The most common OPC DataHub security configuration is simply to allow only authorized users to connect via TCP or via a tunnel/mirror, and to allow any users to connect via DDE. To do this, follow these steps:

  1. With the DataHub running, right click on the OPC DataHub system-tray icon and choose Properties.
  2. In the Properties window, select Security .
  3. From the Users list, select the anonymous user.
  4. Press the Edit button to open the Permission Editor:
  5. Uncheck all the boxes in the Permissions section to remove all permissions from the anonymous user
  6. In a similar way, open and edit the permissions for the DDE protocol users, checking only these permissions:
    Connect
    Read and register points
    Change point values
    Create new points
    Create a new data domain
  7. If the Mirror and TCP protocol users are not labeled (anonymous) in the Group Membership column of the Users list, open the Permission Editor for each in turn and press the Reset to Anonymous button. Then press the Apply button at the bottom of the Scripting options.
  8. Add a user group called, for example, users, with the same permissions as you set for the DDE protocol users (above).
  9. Add new user names and make them members of the group users.

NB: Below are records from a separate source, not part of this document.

(* ===== verification/Negotiate.v ===== *)
(** * PDU-size negotiation messages (proto/s7/negotiate.rs) *)

From S2P Require Import Prelude Wire.
Local Open Scope Z_scope.

Definition FUNC_NEGOTIATE : Z := 0xF0.

Record NegotiateRequest := {
  req_max_amq_calling : Z;
  req_max_amq_called : Z;
  req_pdu_length : Z;
}.

Definition NegotiateRequest_encode (r : NegotiateRequest) : bytes :=
  [FUNC_NEGOTIATE] ++ [0x00] ++ be16 (req_max_amq_calling r) ++
  be16 (req_max_amq_called r) ++ be16 (req_pdu_length r).

Definition NegotiateRequest_decode : Rd NegotiateRequest :=
  let! _ := need 8 in
  let! func := get_u8 in
  if negb (func =? FUNC_NEGOTIATE) then rd_fail (UnsupportedFunction func)
  else
    let! _ := get_u8 in
    let! a := get_u16 in
    let! b := get_u16 in
    let! p := get_u16 in
    rd_ret {| req_max_amq_calling := a; req_max_amq_called := b; req_pdu_length := p |}.

Record NegotiateResponse := {
  resp_max_amq_calling : Z;
  resp_max_amq_called : Z;
  resp_pdu_length : Z;
}.

Definition NegotiateResponse_encode (r : NegotiateResponse) : bytes :=
  [FUNC_NEGOTIATE] ++ [0x00] ++ be16 (resp_max_amq_calling r) ++
  be16 (resp_max_amq_called r) ++ be16 (resp_pdu_length r).

Definition NegotiateResponse_decode : Rd NegotiateResponse :=
  let! _ := need 8 in
  let! func := get_u8 in
  if negb (func =? FUNC_NEGOTIATE) then rd_fail (UnsupportedFunction func)
  else
    let! _ := get_u8 in
    let! a := get_u16 in
    let! b := get_u16 in
    let! p := get_u16 in
    rd_ret {| resp_max_amq_calling := a; resp_max_amq_called := b; resp_pdu_length := p |}.

Definition NegotiateRequest_wf (r : NegotiateRequest) : Prop :=
  u16 (req_max_amq_calling r) ∧ u16 (req_max_amq_called r) ∧ u16 (req_pdu_length r).
Definition NegotiateResponse_wf (r : NegotiateResponse) : Prop :=
  u16 (resp_max_amq_calling r) ∧ u16 (resp_max_amq_called r) ∧ u16 (resp_pdu_length r).

Lemma NegotiateRequest_decode_encode r rest :
  NegotiateRequest_wf r →
  NegotiateRequest_decode (NegotiateRequest_encode r ++ rest) = Ok (r, rest).
Proof.
  destruct r. intros (? & ? & ?). cbn in *.
  unfold NegotiateRequest_decode, NegotiateRequest_encode, FUNC_NEGOTIATE. cbn [be16 app].
  do 2 rd_step. cbn [Z.eqb Pos.eqb negb]. do 4 rd_step. by rewrite !of_be16_split.
Qed.

Lemma NegotiateResponse_decode_encode r rest :
  NegotiateResponse_wf r →
  NegotiateResponse_decode (NegotiateResponse_encode r ++ rest) = Ok (r, rest).
Proof.
  destruct r. intros (? & ? & ?). cbn in *.
  unfold NegotiateResponse_decode, NegotiateResponse_encode, FUNC_NEGOTIATE. cbn [be16 app].
  do 2 rd_step. cbn [Z.eqb Pos.eqb negb]. do 4 rd_step. by rewrite !of_be16_split.
Qed.

Lemma NegotiateRequest_decode_total : rd_total NegotiateRequest_decode.
Proof. intros b. unfold NegotiateRequest_decode. rd_total_solve. Qed.
Lemma NegotiateResponse_decode_total : rd_total NegotiateResponse_decode.
Proof. intros b. unfold NegotiateResponse_decode. rd_total_solve. Qed.

(** The values a decoder returns fit their types. *)
Lemma NegotiateRequest_decode_wf b r rest :
  wf_bytes b → NegotiateRequest_decode b = Ok (r, rest) → NegotiateRequest_wf r.
Proof.
  intros Hwf. unfold NegotiateRequest_decode. rd_inv. intros [= <- <-].
  wf_inv. unfold NegotiateRequest_wf. split_and!; cbn; by eauto with wire.
Qed.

The result of these steps will be:

    If the anonymous user has no permissions, then a connecting program cannot read or write data until it has authenticated, or until it is promoted to a protocol user.

    If the client is connecting via DDE, it can interact with the data as a user of those protocols.

    The Mirror and TCP connections are given the same permissions as anonymous, blocking all activity by anonymous users on those interfaces.

    Connections on TCP or mirror/tunnel connections that authenticate with a valid user name and password will be given the necessary permissions to interact with the OPC DataHub's data.